WHAT THIS TASK INVOLVES:
Reproduce the data in its entirety, exactly as written.

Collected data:
---------------

(** * mozci: cached access to buildjson archives and to the repository registry

    A shallow embedding of [mozci/buildjson.py] ([_daily_jobs] and
    [query_buildjson_info]) and of the repository-registry cache that
    [test/test_buildapi.py] exercises ([query_repositories],
    [query_repository], [query_repo_url]).

    Python values are JSON-shaped values; a Python function that reads or
    writes the file system or calls [requests.get] is a function from a
    [world] to a result and a new world; a raised exception is [Raise]. *)

From Stdlib Require Import ZArith String Ascii List Bool Lia.
From Stdlib Require Import Floats.SpecFloat.
From stdpp Require Import gmap strings list.

Set Warnings "-register-all".
Local Open Scope Z_scope.

(** ** Python values, as [json.load] builds them *)

Inductive value : Type :=
  | JNull
  | JBool (b : bool)
  | JInt (n : Z)
  | JFloat (f : spec_float)
  | JStr (s : string)
  | JList (l : list value)
  | JObj (m : gmap string value).

(** The exceptions the modelled code can raise. [RequestException] stands
    for whatever [requests.get] raises when the transfer fails. *)
Inductive exn : Type :=
  | AssertionError
  | KeyError (key : string)
  | TypeError
  | ValueError
  | IOError
  | RequestException.

Inductive result (A : Type) : Type :=
  | Ok (a : A)
  | Raise (e : exn).
Arguments Ok {A} a.
Arguments Raise {A} e.

#[global] Instance result_ret : MRet result := fun A a => Ok a.
#[global] Instance result_bind : MBind result := fun A B f r =>
  match r with
  | Ok a => f a
  | Raise e => Raise e
  end.

(** [type(v) is int]: an exact type test; [bool] and [float] are other
    types. Ints are unbounded, as in Python 3. *)
Definition type_is_int (v : value) : bool :=
  match v with
  | JInt _ => true
  | _ => false
  end.

(** [n == f] for an int [n] and a float [f]: Python compares the exact
    mathematical values. *)
Definition float_eq_int (f : spec_float) (n : Z) : bool :=
  match f with
  | S754_zero _ => n =? 0
  | S754_infinity _ => false
  | S754_nan => false
  | S754_finite s m e =>
      let sm := if s then Z.neg m else Z.pos m in
      if 0 <=? e then n =? sm * 2 ^ e
      else (Z.pos m mod 2 ^ (- e) =? 0) && (n =? sm / 2 ^ (- e))
  end.

(** [n == v] for an int [n]: numbers compare by value ([True == 1]), every
    other kind of value is unequal to an int. It never raises. *)
Definition py_eq_int (n : Z) (v : value) : bool :=
  match v with
  | JInt k => n =? k
  | JBool b => n =? (if b then 1 else 0)
  | JFloat f => float_eq_int f n
  | _ => false
  end.

(** [v[key]] for a string [key]: only a dict can be indexed by a string. *)
Definition getitem (v : value) (key : string) : result value :=
  match v with
  | JObj m =>
      match m !! key with
      | Some x => Ok x
      | None => Raise (KeyError key)
      end
  | _ => Raise TypeError
  end.

(** [n in v] for an int [n]: a list is searched with [==]; a dict is
    searched among its keys, which are strings; [int in str] and a
    non-container raise [TypeError]. *)
Definition contains (v : value) (n : Z) : result bool :=
  match v with
  | JList l => Ok (existsb (py_eq_int n) l)
  | JObj _ => Ok false
  | _ => Raise TypeError
  end.
(** Context calls leave the size of the canvas alone. *)
Definition keepsSize {A} (m : Ctx.M A) : Prop :=
  forall c, width (snd (m c)) = width c /\ height (snd (m c)) = height c.

(** The handler once both photos are in place and the credential gate is
    passed. *)
Definition dispatch (v : Variant) (env : Env) (st : State) (u d : string) : Run :=
  let st := setIsGenerating true (setErrorMessage "" st) in
  match runModel v env (selectedModel (app st)) (apiKey (app st)) u d with
  | (Resolved result, l) =>
      done (finallyGenerate env (setCurrentPage Results (setGeneratedImages result st))) l
  | (Rejected err, l) =>
      let st := setErrorMessage (Msg.fallingBack v err) st in
      match createMergedImages env u d with
      | Resolved fallback =>
          done (finallyGenerate env
                  (setCurrentPage Results (setGeneratedImages fallback st)))
            (l ++ [Compose u d])
      | Rejected fbErr =>
          done (finallyGenerate env (setErrorMessage (Msg.generationFailed v fbErr) st))
            (l ++ [Compose u d])
      | Pending => stuck st (l ++ [Compose u d])
      end
  | (Pending, l) => stuck st l
  end.

Create HintDb canvas.

(** ** Concrete browsers and states *)

Module Scenario.

Definition subject : string := "data:image/png;base64,SUBJECT".
Definition garment : string := "data:image/png;base64,GARMENT".

(** An 800 x 600 subject, a 1000 x 1500 garment, nothing else decodes. *)
Definition sizes (data : string) : option (Z * Z) :=
  if String.eqb data subject then Some (800, 600)
  else if String.eqb data garment then Some (1000, 1500)
  else None.

(** A browser with no network: every request fails. *)
Definition offline : Env := {|
  fetch := fun _ => inl {| message := "Failed to fetch" |};
  decodeImage := sizes;
  hasRoundRect := true;
  drawImageThrows := fun _ => None;
  toDataURL := fun _ => "data:image/png;base64,MERGED";
  base64ToBlob := fun _ => None;
  readFile := fun _ => Some subject;
  nullAccess := fun field =>
    {| message := "Cannot read properties of null (reading '" +:+ field +:+ "')" |};
  mounted := true
|}.

(** The same, on a canvas that rejects every source rectangle and has no
    [roundRect]. *)
Definition cropRejecting : Env := {|
  fetch := fetch offline;
  decodeImage := sizes;
  hasRoundRect := false;
  drawImageThrows := fun call =>
    match crop call with
    | Some _ => Some {| message := "IndexSizeError" |}
    | None => None
    end;
  toDataURL := toDataURL offline;
  base64ToBlob := base64ToBlob offline;
  readFile := readFile offline;
  nullAccess := nullAccess offline;
  mounted := true
|}.

(** The same as [offline], with images that never decode. *)
Definition undecodable : Env := {|
  fetch := fetch offline;
  decodeImage := fun _ => None;
  hasRoundRect := true;
  drawImageThrows := fun _ => None;
  toDataURL := toDataURL offline;
  base64ToBlob := base64ToBlob offline;
  readFile := readFile offline;
  nullAccess := nullAccess offline;
  mounted := true
|}.

(** A canvas on which no draw goes through. *)
Definition brokenCanvas : Env := {|
  fetch := fetch offline;
  decodeImage := sizes;
  hasRoundRect := true;
  drawImageThrows := fun _ => Some {| message := "InvalidStateError" |};
  toDataURL := toDataURL offline;
  base64ToBlob := base64ToBlob offline;
  readFile := readFile offline;
  nullAccess := nullAccess offline;
  mounted := true
|}.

---------------

RESULT FOR THIS EXERCISE:
(** * mozci: cached access to buildjson archives and to the repository registry

    A shallow embedding of [mozci/buildjson.py] ([_daily_jobs] and
    [query_buildjson_info]) and of the repository-registry cache that
    [test/test_buildapi.py] exercises ([query_repositories],
    [query_repository], [query_repo_url]).

    Python values are JSON-shaped values; a Python function that reads or
    writes the file system or calls [requests.get] is a function from a
    [world] to a result and a new world; a raised exception is [Raise]. *)

From Stdlib Require Import ZArith String Ascii List Bool Lia.
From Stdlib Require Import Floats.SpecFloat.
From stdpp Require Import gmap strings list.

Set Warnings "-register-all".
Local Open Scope Z_scope.

(** ** Python values, as [json.load] builds them *)

Inductive value : Type :=
  | JNull
  | JBool (b : bool)
  | JInt (n : Z)
  | JFloat (f : spec_float)
  | JStr (s : string)
  | JList (l : list value)
  | JObj (m : gmap string value).

(** The exceptions the modelled code can raise. [RequestException] stands
    for whatever [requests.get] raises when the transfer fails. *)
Inductive exn : Type :=
  | AssertionError
  | KeyError (key : string)
  | TypeError
  | ValueError
  | IOError
  | RequestException.

Inductive result (A : Type) : Type :=
  | Ok (a : A)
  | Raise (e : exn).
Arguments Ok {A} a.
Arguments Raise {A} e.

#[global] Instance result_ret : MRet result := fun A a => Ok a.
#[global] Instance result_bind : MBind result := fun A B f r =>
  match r with
  | Ok a => f a
  | Raise e => Raise e
  end.

(** [type(v) is int]: an exact type test; [bool] and [float] are other
    types. Ints are unbounded, as in Python 3. *)
Definition type_is_int (v : value) : bool :=
  match v with
  | JInt _ => true
  | _ => false
  end.

(** [n == f] for an int [n] and a float [f]: Python compares the exact
    mathematical values. *)
Definition float_eq_int (f : spec_float) (n : Z) : bool :=
  match f with
  | S754_zero _ => n =? 0
  | S754_infinity _ => false
  | S754_nan => false
  | S754_finite s m e =>
      let sm := if s then Z.neg m else Z.pos m in
      if 0 <=? e then n =? sm * 2 ^ e
      else (Z.pos m mod 2 ^ (- e) =? 0) && (n =? sm / 2 ^ (- e))
  end.

(** [n == v] for an int [n]: numbers compare by value ([True == 1]), every
    other kind of value is unequal to an int. It never raises. *)
Definition py_eq_int (n : Z) (v : value) : bool :=
  match v with
  | JInt k => n =? k
  | JBool b => n =? (if b then 1 else 0)
  | JFloat f => float_eq_int f n
  | _ => false
  end.

(** [v[key]] for a string [key]: only a dict can be indexed by a string. *)
Definition getitem (v : value) (key : string) : result value :=
  match v with
  | JObj m =>
      match m !! key with
      | Some x => Ok x
      | None => Raise (KeyError key)
      end
  | _ => Raise TypeError
  end.

(** [n in v] for an int [n]: a list is searched with [==]; a dict is
    searched among its keys, which are strings; [int in str] and a
    non-container raise [TypeError]. *)
Definition contains (v : value) (n : Z) : result bool :=
  match v with
  | JList l => Ok (existsb (py_eq_int n) l)
  | JObj _ => Ok false
  | _ => Raise TypeError
  end.
(** Context calls leave the size of the canvas alone. *)
Definition keepsSize {A} (m : Ctx.M A) : Prop :=
  forall c, width (snd (m c)) = width c /\ height (snd (m c)) = height c.

(** The handler once both photos are in place and the credential gate is
    passed. *)
Definition dispatch (v : Variant) (env : Env) (st : State) (u d : string) : Run :=
  let st := setIsGenerating true (setErrorMessage "" st) in
  match runModel v env (selectedModel (app st)) (apiKey (app st)) u d with
  | (Resolved result, l) =>
      done (finallyGenerate env (setCurrentPage Results (setGeneratedImages result st))) l
  | (Rejected err, l) =>
      let st := setErrorMessage (Msg.fallingBack v err) st in
      match createMergedImages env u d with
      | Resolved fallback =>
          done (finallyGenerate env
                  (setCurrentPage Results (setGeneratedImages fallback st)))
            (l ++ [Compose u d])
      | Rejected fbErr =>
          done (finallyGenerate env (setErrorMessage (Msg.generationFailed v fbErr) st))
            (l ++ [Compose u d])
      | Pending => stuck st (l ++ [Compose u d])
      end
  | (Pending, l) => stuck st l
  end.

Create HintDb canvas.

(** ** Concrete browsers and states *)

Module Scenario.

Definition subject : string := "data:image/png;base64,SUBJECT".
Definition garment : string := "data:image/png;base64,GARMENT".

(** An 800 x 600 subject, a 1000 x 1500 garment, nothing else decodes. *)
Definition sizes (data : string) : option (Z * Z) :=
  if String.eqb data subject then Some (800, 600)
  else if String.eqb data garment then Some (1000, 1500)
  else None.

(** A browser with no network: every request fails. *)
Definition offline : Env := {|
  fetch := fun _ => inl {| message := "Failed to fetch" |};
  decodeImage := sizes;
  hasRoundRect := true;
  drawImageThrows := fun _ => None;
  toDataURL := fun _ => "data:image/png;base64,MERGED";
  base64ToBlob := fun _ => None;
  readFile := fun _ => Some subject;
  nullAccess := fun field =>
    {| message := "Cannot read properties of null (reading '" +:+ field +:+ "')" |};
  mounted := true
|}.

(** The same, on a canvas that rejects every source rectangle and has no
    [roundRect]. *)
Definition cropRejecting : Env := {|
  fetch := fetch offline;
  decodeImage := sizes;
  hasRoundRect := false;
  drawImageThrows := fun call =>
    match crop call with
    | Some _ => Some {| message := "IndexSizeError" |}
    | None => None
    end;
  toDataURL := toDataURL offline;
  base64ToBlob := base64ToBlob offline;
  readFile := readFile offline;
  nullAccess := nullAccess offline;
  mounted := true
|}.

(** The same as [offline], with images that never decode. *)
Definition undecodable : Env := {|
  fetch := fetch offline;
  decodeImage := fun _ => None;
  hasRoundRect := true;
  drawImageThrows := fun _ => None;
  toDataURL := toDataURL offline;
  base64ToBlob := base64ToBlob offline;
  readFile := readFile offline;
  nullAccess := nullAccess offline;
  mounted := true
|}.

(** A canvas on which no draw goes through. *)
Definition brokenCanvas : Env := {|
  fetch := fetch offline;
  decodeImage := sizes;
  hasRoundRect := true;
  drawImageThrows := fun _ => Some {| message := "InvalidStateError" |};
  toDataURL := toDataURL offline;
  base64ToBlob := base64ToBlob offline;
  readFile := readFile offline;
  nullAccess := nullAccess offline;
  mounted := true
|}.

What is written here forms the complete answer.